Work to complete: Each line below must be transcribed with no word changed.

Supplied material:
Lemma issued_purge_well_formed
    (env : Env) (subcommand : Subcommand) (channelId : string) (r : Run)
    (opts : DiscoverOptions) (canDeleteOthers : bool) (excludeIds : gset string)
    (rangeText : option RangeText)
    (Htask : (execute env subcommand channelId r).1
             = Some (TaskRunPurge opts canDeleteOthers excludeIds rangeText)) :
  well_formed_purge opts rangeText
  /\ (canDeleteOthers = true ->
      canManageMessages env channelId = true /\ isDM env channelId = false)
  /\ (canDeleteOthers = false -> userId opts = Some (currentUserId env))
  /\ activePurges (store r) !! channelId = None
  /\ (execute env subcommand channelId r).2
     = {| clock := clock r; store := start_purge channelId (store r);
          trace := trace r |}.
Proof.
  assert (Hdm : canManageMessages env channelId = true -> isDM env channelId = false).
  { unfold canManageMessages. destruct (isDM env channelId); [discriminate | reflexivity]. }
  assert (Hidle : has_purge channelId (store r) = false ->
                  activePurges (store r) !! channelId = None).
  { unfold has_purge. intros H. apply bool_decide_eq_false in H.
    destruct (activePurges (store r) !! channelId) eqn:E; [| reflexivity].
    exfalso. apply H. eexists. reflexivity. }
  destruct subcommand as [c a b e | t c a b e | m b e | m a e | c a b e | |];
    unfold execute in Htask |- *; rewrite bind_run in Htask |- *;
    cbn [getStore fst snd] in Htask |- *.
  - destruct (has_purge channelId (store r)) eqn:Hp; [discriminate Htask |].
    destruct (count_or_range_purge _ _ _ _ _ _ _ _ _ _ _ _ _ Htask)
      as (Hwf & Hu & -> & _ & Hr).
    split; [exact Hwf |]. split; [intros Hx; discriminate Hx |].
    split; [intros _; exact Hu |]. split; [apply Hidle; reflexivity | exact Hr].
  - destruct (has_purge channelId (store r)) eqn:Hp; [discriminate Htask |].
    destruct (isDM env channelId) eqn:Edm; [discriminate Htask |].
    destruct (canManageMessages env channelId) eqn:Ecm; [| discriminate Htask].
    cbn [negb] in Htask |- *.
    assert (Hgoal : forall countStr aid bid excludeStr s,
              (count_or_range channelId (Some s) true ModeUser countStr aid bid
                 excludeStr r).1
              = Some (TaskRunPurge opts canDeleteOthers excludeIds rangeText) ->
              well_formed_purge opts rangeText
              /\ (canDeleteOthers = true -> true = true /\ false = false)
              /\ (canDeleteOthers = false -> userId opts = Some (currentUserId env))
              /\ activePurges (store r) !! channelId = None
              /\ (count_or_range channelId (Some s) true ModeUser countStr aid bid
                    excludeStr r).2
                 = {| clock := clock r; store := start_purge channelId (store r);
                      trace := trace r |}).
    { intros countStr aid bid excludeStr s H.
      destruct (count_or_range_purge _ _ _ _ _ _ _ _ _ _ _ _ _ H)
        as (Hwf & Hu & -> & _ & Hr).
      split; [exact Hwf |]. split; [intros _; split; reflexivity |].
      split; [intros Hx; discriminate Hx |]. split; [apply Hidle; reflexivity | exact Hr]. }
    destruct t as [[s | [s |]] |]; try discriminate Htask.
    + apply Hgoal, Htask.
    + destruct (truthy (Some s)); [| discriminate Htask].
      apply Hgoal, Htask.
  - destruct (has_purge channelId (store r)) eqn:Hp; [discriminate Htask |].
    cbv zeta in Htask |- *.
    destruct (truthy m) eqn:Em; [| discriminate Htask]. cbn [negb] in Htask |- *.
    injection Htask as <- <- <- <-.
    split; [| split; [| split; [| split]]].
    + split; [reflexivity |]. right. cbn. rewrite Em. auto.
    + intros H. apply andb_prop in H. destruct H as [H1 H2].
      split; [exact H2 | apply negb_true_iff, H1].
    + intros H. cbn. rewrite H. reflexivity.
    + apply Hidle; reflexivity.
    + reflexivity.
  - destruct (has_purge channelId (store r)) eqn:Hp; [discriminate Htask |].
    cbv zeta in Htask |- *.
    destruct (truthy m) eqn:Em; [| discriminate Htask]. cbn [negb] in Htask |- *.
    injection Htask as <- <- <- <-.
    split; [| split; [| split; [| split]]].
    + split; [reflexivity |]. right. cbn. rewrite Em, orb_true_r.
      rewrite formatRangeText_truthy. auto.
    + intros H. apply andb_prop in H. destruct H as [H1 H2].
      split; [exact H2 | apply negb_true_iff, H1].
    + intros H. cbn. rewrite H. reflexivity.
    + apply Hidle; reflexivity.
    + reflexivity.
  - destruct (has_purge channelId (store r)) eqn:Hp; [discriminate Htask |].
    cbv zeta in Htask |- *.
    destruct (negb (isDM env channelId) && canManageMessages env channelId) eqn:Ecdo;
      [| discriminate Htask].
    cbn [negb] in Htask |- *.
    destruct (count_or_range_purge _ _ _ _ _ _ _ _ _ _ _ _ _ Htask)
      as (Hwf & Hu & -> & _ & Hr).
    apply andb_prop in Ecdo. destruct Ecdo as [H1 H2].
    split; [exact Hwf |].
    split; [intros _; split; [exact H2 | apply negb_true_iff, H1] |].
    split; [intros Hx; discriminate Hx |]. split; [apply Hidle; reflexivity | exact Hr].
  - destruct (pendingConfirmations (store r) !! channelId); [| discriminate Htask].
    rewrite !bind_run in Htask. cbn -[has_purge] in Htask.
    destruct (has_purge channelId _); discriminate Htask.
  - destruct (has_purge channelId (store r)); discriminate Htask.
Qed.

Solution to this problem:
Lemma issued_purge_well_formed
    (env : Env) (subcommand : Subcommand) (channelId : string) (r : Run)
    (opts : DiscoverOptions) (canDeleteOthers : bool) (excludeIds : gset string)
    (rangeText : option RangeText)
    (Htask : (execute env subcommand channelId r).1
             = Some (TaskRunPurge opts canDeleteOthers excludeIds rangeText)) :
  well_formed_purge opts rangeText
  /\ (canDeleteOthers = true ->
      canManageMessages env channelId = true /\ isDM env channelId = false)
  /\ (canDeleteOthers = false -> userId opts = Some (currentUserId env))
  /\ activePurges (store r) !! channelId = None
  /\ (execute env subcommand channelId r).2
     = {| clock := clock r; store := start_purge channelId (store r);
          trace := trace r |}.
Proof.
  assert (Hdm : canManageMessages env channelId = true -> isDM env channelId = false).
  { unfold canManageMessages. destruct (isDM env channelId); [discriminate | reflexivity]. }
  assert (Hidle : has_purge channelId (store r) = false ->
                  activePurges (store r) !! channelId = None).
  { unfold has_purge. intros H. apply bool_decide_eq_false in H.
    destruct (activePurges (store r) !! channelId) eqn:E; [| reflexivity].
    exfalso. apply H. eexists. reflexivity. }
  destruct subcommand as [c a b e | t c a b e | m b e | m a e | c a b e | |];
    unfold execute in Htask |- *; rewrite bind_run in Htask |- *;
    cbn [getStore fst snd] in Htask |- *.
  - destruct (has_purge channelId (store r)) eqn:Hp; [discriminate Htask |].
    destruct (count_or_range_purge _ _ _ _ _ _ _ _ _ _ _ _ _ Htask)
      as (Hwf & Hu & -> & _ & Hr).
    split; [exact Hwf |]. split; [intros Hx; discriminate Hx |].
    split; [intros _; exact Hu |]. split; [apply Hidle; reflexivity | exact Hr].
  - destruct (has_purge channelId (store r)) eqn:Hp; [discriminate Htask |].
    destruct (isDM env channelId) eqn:Edm; [discriminate Htask |].
    destruct (canManageMessages env channelId) eqn:Ecm; [| discriminate Htask].
    cbn [negb] in Htask |- *.
    assert (Hgoal : forall countStr aid bid excludeStr s,
              (count_or_range channelId (Some s) true ModeUser countStr aid bid
                 excludeStr r).1
              = Some (TaskRunPurge opts canDeleteOthers excludeIds rangeText) ->
              well_formed_purge opts rangeText
              /\ (canDeleteOthers = true -> true = true /\ false = false)
              /\ (canDeleteOthers = false -> userId opts = Some (currentUserId env))
              /\ activePurges (store r) !! channelId = None
              /\ (count_or_range channelId (Some s) true ModeUser countStr aid bid
                    excludeStr r).2
                 = {| clock := clock r; store := start_purge channelId (store r);
                      trace := trace r |}).
    { intros countStr aid bid excludeStr s H.
      destruct (count_or_range_purge _ _ _ _ _ _ _ _ _ _ _ _ _ H)
        as (Hwf & Hu & -> & _ & Hr).
      split; [exact Hwf |]. split; [intros _; split; reflexivity |].
      split; [intros Hx; discriminate Hx |]. split; [apply Hidle; reflexivity | exact Hr]. }
    destruct t as [[s | [s |]] |]; try discriminate Htask.
    + apply Hgoal, Htask.
    + destruct (truthy (Some s)); [| discriminate Htask].
      apply Hgoal, Htask.
  - destruct (has_purge channelId (store r)) eqn:Hp; [discriminate Htask |].
    cbv zeta in Htask |- *.
    destruct (truthy m) eqn:Em; [| discriminate Htask]. cbn [negb] in Htask |- *.
    injection Htask as <- <- <- <-.
    split; [| split; [| split; [| split]]].
    + split; [reflexivity |]. right. cbn. rewrite Em. auto.
    + intros H. apply andb_prop in H. destruct H as [H1 H2].
      split; [exact H2 | apply negb_true_iff, H1].
    + intros H. cbn. rewrite H. reflexivity.
    + apply Hidle; reflexivity.
    + reflexivity.
  - destruct (has_purge channelId (store r)) eqn:Hp; [discriminate Htask |].
    cbv zeta in Htask |- *.
    destruct (truthy m) eqn:Em; [| discriminate Htask]. cbn [negb] in Htask |- *.
    injection Htask as <- <- <- <-.
    split; [| split; [| split; [| split]]].
    + split; [reflexivity |]. right. cbn. rewrite Em, orb_true_r.
      rewrite formatRangeText_truthy. auto.
    + intros H. apply andb_prop in H. destruct H as [H1 H2].
      split; [exact H2 | apply negb_true_iff, H1].
    + intros H. cbn. rewrite H. reflexivity.
    + apply Hidle; reflexivity.
    + reflexivity.
  - destruct (has_purge channelId (store r)) eqn:Hp; [discriminate Htask |].
    cbv zeta in Htask |- *.
    destruct (negb (isDM env channelId) && canManageMessages env channelId) eqn:Ecdo;
      [| discriminate Htask].
    cbn [negb] in Htask |- *.
    destruct (count_or_range_purge _ _ _ _ _ _ _ _ _ _ _ _ _ Htask)
      as (Hwf & Hu & -> & _ & Hr).
    apply andb_prop in Ecdo. destruct Ecdo as [H1 H2].
    split; [exact Hwf |].
    split; [intros _; split; [exact H2 | apply negb_true_iff, H1] |].
    split; [intros Hx; discriminate Hx |]. split; [apply Hidle; reflexivity | exact Hr].
  - destruct (pendingConfirmations (store r) !! channelId); [| discriminate Htask].
    rewrite !bind_run in Htask. cbn -[has_purge] in Htask.
    destruct (has_purge channelId _); discriminate Htask.
  - destruct (has_purge channelId (store r)); discriminate Htask.
Qed.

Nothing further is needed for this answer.